→ Task objective:
What appears from the first line of the records below through the line containing "Declare Scope go_scope." must be reproduced verbatim.

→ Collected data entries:
========================================

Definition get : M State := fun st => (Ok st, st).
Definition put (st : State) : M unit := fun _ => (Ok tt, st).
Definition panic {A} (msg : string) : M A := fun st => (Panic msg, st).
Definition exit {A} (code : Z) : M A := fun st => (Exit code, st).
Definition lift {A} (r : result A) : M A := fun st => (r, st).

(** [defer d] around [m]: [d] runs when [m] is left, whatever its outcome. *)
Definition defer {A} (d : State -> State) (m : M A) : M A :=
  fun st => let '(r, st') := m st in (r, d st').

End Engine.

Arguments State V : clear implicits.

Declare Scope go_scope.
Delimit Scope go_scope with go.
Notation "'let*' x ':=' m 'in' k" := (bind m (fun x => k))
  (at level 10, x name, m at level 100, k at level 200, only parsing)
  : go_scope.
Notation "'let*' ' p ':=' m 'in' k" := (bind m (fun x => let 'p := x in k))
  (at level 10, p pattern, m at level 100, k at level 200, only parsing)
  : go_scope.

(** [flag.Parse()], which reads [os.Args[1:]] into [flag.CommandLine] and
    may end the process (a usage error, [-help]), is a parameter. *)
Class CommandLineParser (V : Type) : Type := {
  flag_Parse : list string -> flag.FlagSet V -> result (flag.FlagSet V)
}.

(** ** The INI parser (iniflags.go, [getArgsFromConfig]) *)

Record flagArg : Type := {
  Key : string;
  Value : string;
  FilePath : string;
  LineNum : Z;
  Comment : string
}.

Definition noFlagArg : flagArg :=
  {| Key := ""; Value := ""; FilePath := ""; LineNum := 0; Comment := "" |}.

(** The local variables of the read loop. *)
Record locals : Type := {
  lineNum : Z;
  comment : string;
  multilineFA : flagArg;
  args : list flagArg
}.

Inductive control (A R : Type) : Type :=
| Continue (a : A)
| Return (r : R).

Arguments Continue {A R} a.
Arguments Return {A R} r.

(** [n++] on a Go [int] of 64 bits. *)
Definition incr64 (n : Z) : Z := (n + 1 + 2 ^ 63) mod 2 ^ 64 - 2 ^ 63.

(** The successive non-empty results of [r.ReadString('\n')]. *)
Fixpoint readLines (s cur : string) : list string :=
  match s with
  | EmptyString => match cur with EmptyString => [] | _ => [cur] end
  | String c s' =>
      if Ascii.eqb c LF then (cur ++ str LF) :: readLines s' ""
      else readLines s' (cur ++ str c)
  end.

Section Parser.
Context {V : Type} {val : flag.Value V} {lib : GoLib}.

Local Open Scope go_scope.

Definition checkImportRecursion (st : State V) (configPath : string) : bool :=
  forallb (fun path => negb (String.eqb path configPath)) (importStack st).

========================================

→ Solution to this exercise:
Definition get : M State := fun st => (Ok st, st).
Definition put (st : State) : M unit := fun _ => (Ok tt, st).
Definition panic {A} (msg : string) : M A := fun st => (Panic msg, st).
Definition exit {A} (code : Z) : M A := fun st => (Exit code, st).
Definition lift {A} (r : result A) : M A := fun st => (r, st).

(** [defer d] around [m]: [d] runs when [m] is left, whatever its outcome. *)
Definition defer {A} (d : State -> State) (m : M A) : M A :=
  fun st => let '(r, st') := m st in (r, d st').

End Engine.

Arguments State V : clear implicits.

Declare Scope go_scope.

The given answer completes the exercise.